[Collected data]
+ + + + +
(** ** The Clear button *)

Lemma subprocess_display_clear m s :
  clear_matches_output s -> clear_matches_output (subprocess_display m s).
Proof.
  unfold clear_matches_output. intros H.
  destruct (decide (m = "")) as [->|Hm].
  - destruct (subprocess_display_silent s) as [-> ->]. exact H.
  - destruct (subprocess_display_output m s Hm) as [-> ->].
    symmetry. apply bool_decide_eq_false_2. by destruct (outputArea s).
Qed.

Lemma update_clear s : clear_matches_output s -> clear_matches_output (update s).
Proof.
  intros H. unfold update.
  destruct (display _ s) as [s'|] eqn:Hd; [|done].
  destruct (panel_part_fields _ _ (setInterval_panel_part None s'))
    as (_ & _ & Ho & Hc & _).
  unfold clear_matches_output. rewrite Ho, Hc.
  revert Hd. unfold display.
  destruct (cls s); [| |destruct (rendered s)]; intros [= <-]; try exact H.
  by apply subprocess_display_clear.
Qed.

Lemma render_clear s :
  cls s = SubprocessView -> clear_matches_output (render s).
Proof.
  intros Hc. unfold render. rewrite Hc. apply update_clear.
  unfold clear_matches_output.
  destruct (build_panel_fields s) as (_ & _ & -> & -> & _). done.
Qed.

Lemma clear_matches_ext s s' :
  outputArea s' = outputArea s -> clear_disabled s' = clear_disabled s ->
  clear_matches_output s -> clear_matches_output s'.
Proof. unfold clear_matches_output. by intros -> ->. Qed.

Lemma clear_matches_panel_part s s' :
  panel_part s' = panel_part s ->
  clear_matches_output s -> clear_matches_output s'.
Proof.
  intros Hp. destruct (panel_part_fields _ _ Hp) as (_ & _ & Ho & Hc & _).
  by apply clear_matches_ext.
Qed.

Lemma step_clear e s :
  clear_matches_output s -> clear_matches_output (step e s).
Proof.
  intros H. destruct e.
  - change (clear_matches_output (render s)). unfold render.
    destruct (cls s) eqn:Hc.
    + by apply update_clear.
    + by apply update_clear.
    + pose proof (render_clear s Hc) as H'. unfold render in H'.
      by rewrite Hc in H'.
  - by apply update_clear.
  - apply (clear_matches_panel_part s); [apply setInterval_panel_part | done].
  - apply (clear_matches_panel_part s); [apply clear_updater_panel_part | done].
  - change (clear_matches_output (tick id s)). unfold tick.
    destruct (is_active id s); [|done].
    apply (clear_matches_panel_part s); [apply poll_panel_part | done].
  - change (clear_matches_output
              (if rendered s then js_state_click b s else s)).
    destruct (rendered s); [|done].
    apply (clear_matches_ext s); [frame' | frame' | done].
  - change (clear_matches_output (if rendered s then clear_click s else s)).
    destruct (rendered s); done.
  - change (clear_matches_output (if rendered s then abort_click s else s)).
    destruct (rendered s); done.
  - cbn. destruct (rendered _); [|done].
    apply (clear_matches_ext s); [frame' | frame' | done].
  - cbn. destruct (draggable s); done.
  - done.
  - done.
  - done.
Qed.

(** From [render] on, whatever happens, the Clear button of the panel is
    disabled exactly when the output area is empty. *)
Theorem clear_enabled_iff_output (s : State) (evs : list event) :
  cls s = SubprocessView ->
  (clear_disabled (run evs (render s)) = true
   <-> outputArea (run evs (render s)) = []).
Proof.
  intros Hc.
  assert (H : clear_matches_output (run evs (render s))).
  { pose proof (render_clear s Hc) as H. revert H. generalize (render s).
    induction evs as [|e evs IH]; intros s0 H; [exact H|].
    apply (IH (step e s0)), step_clear, H. }
  unfold clear_matches_output in H. rewrite H. apply bool_decide_eq_true.
Qed.

Lemma clear_enabled_iff_output_witness :
  outputArea (run [ClickClear] (render (new_panel true))) = [] /\
  clear_disabled (run [ClickClear] (render (new_panel true))) = true /\
  clear_disabled (render (new_panel true)) = false.
Proof.
  pose proof (clear_enabled_iff_output (new_panel true) [ClickClear]
                ltac:(reflexivity)) as [_ H1].
  pose proof (clear_enabled_iff_output (new_panel true) []
                ltac:(reflexivity)) as [H2 _].
  split; [reflexivity|]. split; [apply H1; reflexivity|].
  destruct (clear_disabled (render (new_panel true))) eqn:E; [|reflexivity].
  specialize (H2 E). discriminate H2.
Defined.

(** ** A hidden view *)

Lemma remove_all_hidden sel s :
  hidden (remove_all sel s) = hidden s /\
  innerHTML (remove_all sel s) = innerHTML s.
Proof.
  revert s. induction sel as [|[|id] sel IH]; intros s; cbn; [done| |].
  - apply (IH (set_el_attached false s)).
  - apply (IH (set_others (map (detach id) (others s)) s)).
Qed.

Lemma display_hidden m s s' :
  display m s = Some s' -> hidden s = true -> hidden s' = true.
Proof.
  unfold display. destruct (cls s); [| |destruct (rendered s)];
    intros [= <-] H; try done.
  replace (hidden (subprocess_display m s)) with (hidden s) by frame'. done.
Qed.

Lemma update_hidden s : hidden s = true -> hidden (update s) = true.
Proof.
  intros H. unfold update. destruct (display _ s) as [s'|] eqn:Hd; [|done].
  destruct (setInterval_rest None s') as (-> & _).
  eapply display_hidden; eassumption.
Qed.

Lemma step_hidden e s : hidden s = true -> hidden (step e s) = true.
Proof.
  intros H. destruct e.
  - change (hidden (render s) = true). unfold render.
    destruct (cls s); apply update_hidden; try exact H.
    unfold build_panel. cbn.
    by rewrite (proj1 (remove_all_hidden _ (set_interval (Some 0) s))).
  - by apply update_hidden.
  - change (hidden (setInterval arg s) = true).
    by destruct (setInterval_rest arg s) as (-> & _).
  - change (hidden (clear_updater s) = true). by rewrite clear_updater_hidden.
  - change (hidden (tick id s) = true). unfold tick, poll.
    destruct (is_active id s); [|done].
    destruct (comm_live _); [done|]. by rewrite clear_updater_hidden.
  - cbn. destruct (rendered s); [|done].
    replace (hidden (js_state_click b s)) with (hidden s) by frame'. done.
  - cbn. destruct (rendered s); done.
  - cbn. destruct (rendered s); done.
  - cbn. destruct (rendered _); [|done].
    set (s1 := set_innerHeight h (set_innerWidth w s)).
    replace (hidden (on_resize s1)) with (hidden s) by frame'. done.
  - cbn. destruct (draggable s); done.
  - done.
  - done.
  - done.
Qed.

Lemma update_innerHTML s :
  innerHTML (update s) =
  match cls s with
  | UpdateView => _message (model s)
  | _ => innerHTML s
  end.
Proof.
  unfold update, display.
  destruct (cls s); [| |destruct (rendered s)];
    rewrite ?(proj1 (proj2 (proj2 (proj2 (proj2
               (panel_part_fields _ _ (setInterval_panel_part None _)))))));
    try done.
  frame'.
Qed.

Lemma step_innerHTML e s :
  cls s <> UpdateView -> innerHTML (step e s) = innerHTML s.
Proof.
  intros Hc. destruct e.
  - change (innerHTML (render s) = innerHTML s). unfold render.
    destruct (cls s) eqn:Hcls; [done| |]; rewrite update_innerHTML.
    + cbn. by rewrite Hcls.
    + destruct (build_panel_fields s) as (-> & _). rewrite Hcls.
      unfold build_panel. cbn.
      exact (proj2 (remove_all_hidden _ (set_interval (Some 0) s))).
  - change (innerHTML (update s) = innerHTML s). rewrite update_innerHTML.
    by destruct (cls s).
  - apply (panel_part_fields _ _ (setInterval_panel_part arg s)).
  - apply (panel_part_fields _ _ (clear_updater_panel_part s)).
  - change (innerHTML (tick id s) = innerHTML s). unfold tick.
    destruct (is_active id s); [|done].
    apply (panel_part_fields _ _ (poll_panel_part s)).
  - cbn. destruct (rendered s); [frame' | done].
  - cbn. destruct (rendered s); done.
  - cbn. destruct (rendered s); done.
  - cbn. destruct (rendered _); [frame' | done].
  - cbn. destruct (draggable s); done.
  - done.
  - done.
  - done.
Qed.

(** A [HiddenUpdateView] never shows a message: whatever happens, the
    content of its element stays what it was, and from [render] on the
    element is hidden. *)
Theorem hidden_view_shows_nothing (s : State) (evs : list event) :
  cls s = HiddenUpdateView ->
  innerHTML (run evs s) = innerHTML s /\
  hidden (run evs (render s)) = true.
Proof.
  intros Hc. split.
  - revert s Hc. induction evs as [|e evs IH]; intros s Hc; [done|].
    change (run (e :: evs) s) with (run evs (step e s)).
    rewrite IH by (by rewrite step_cls).
    apply step_innerHTML. by rewrite Hc.
  - assert (H : hidden (render s) = true).
    { unfold render, update, display. rewrite Hc. cbn. rewrite Hc.
      by destruct (setInterval_rest None
                     (set_hidden true (set_interval (Some 0) s))) as (-> & _). }
    revert H. generalize (render s). clear.
    induction evs as [|e evs IH]; intros s H; [done|].
    apply (IH (step e s)), step_hidden, H.
Qed.

Lemma hidden_view_shows_nothing_witness :
  let s := fresh HiddenUpdateView live_model 800 600 [] [] true (fun _ => 0) in
  innerHTML (run [Render; ModelChange dead_model; Update; Tick 1] s) = "" /\
  hidden (run [ModelChange dead_model; Update; Tick 1] (render s)) = true.
Proof.
  intros s. split.
  - apply (hidden_view_shows_nothing s
             [Render; ModelChange dead_model; Update; Tick 1%positive]).
    reflexivity.
  - apply (hidden_view_shows_nothing s
             [ModelChange dead_model; Update; Tick 1%positive]).
    reflexivity.
Defined.

(** ** Messages delivered one after the other *)

Lemma deliver_update m s :
  deliver m s = update (set_model (with_message m (model s)) s).
Proof. reflexivity. Qed.

Lemma deliver_cls m s :
  cls (deliver m s) = cls s /\ rendered (deliver m s) = rendered s.
Proof.
  rewrite deliver_update.
  destruct (update_cls (set_model (with_message m (model s)) s)) as [H1 H2].
  split; [exact H1 | exact H2].
Qed.

Lemma deliver_output m s :
  cls s = SubprocessView -> rendered s = true ->
  outputArea (deliver m s) =
  outputArea s ++ (if JS.truthy m then [m] else []).
Proof.
  intros Hc Hr. rewrite deliver_update. unfold update, display. cbn.
  rewrite Hc, Hr.
  rewrite (proj1 (proj2 (proj2
            (panel_part_fields _ _ (setInterval_panel_part None _))))).
  set (s1 := set_model (with_message m (model s)) s).
  destruct (decide (m = "")) as [->|Hm].
  - cbn. rewrite app_nil_r. apply (subprocess_display_silent s1).
  - rewrite (truthy_nonempty m Hm).
    apply (subprocess_display_output m s1 Hm).
Qed.

(** The panel buffers: messages delivered one after the other to a
    rendered [SubprocessView] are all in the output area, in the order
    of their arrival, after what was there; empty messages leave no
    trace, and a message delivered twice is there twice. *)
Theorem panel_accumulates_messages (s : State) (ms : list string) :
  cls s = SubprocessView -> rendered s = true ->
  outputArea (deliver_all ms s) = outputArea s ++ List.filter JS.truthy ms.
Proof.
  revert s. induction ms as [|m ms IH]; intros s Hc Hr.
  - cbn. by rewrite app_nil_r.
  - change (deliver_all (m :: ms) s) with (deliver_all ms (deliver m s)).
    destruct (deliver_cls m s) as [Hc' Hr'].
    rewrite IH by congruence. rewrite deliver_output by assumption.
    cbn. destruct (JS.truthy m); by rewrite <- app_assoc.
Qed.

Lemma panel_accumulates_messages_witness :
  outputArea (deliver_all ["a"; ""; "b"; "b"] (render (new_panel true)))
  = ["ready"; "a"; "b"; "b"].
Proof.
  apply (panel_accumulates_messages (render (new_panel true))
           ["a"; ""; "b"; "b"]); reflexivity.
Defined.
+ + + + +
→ **TASK ITEM**
Show all lines in the entries above where the word "reflexivity" appears.

→ **ANSWER SPACE**
                ltac:(reflexivity)) as [_ H1].
                ltac:(reflexivity)) as [H2 _].
  split; [reflexivity|]. split; [apply H1; reflexivity|].
  destruct (clear_disabled (render (new_panel true))) eqn:E; [|reflexivity].
    reflexivity.
    reflexivity.
Proof. reflexivity. Qed.
           ["a"; ""; "b"; "b"]); reflexivity.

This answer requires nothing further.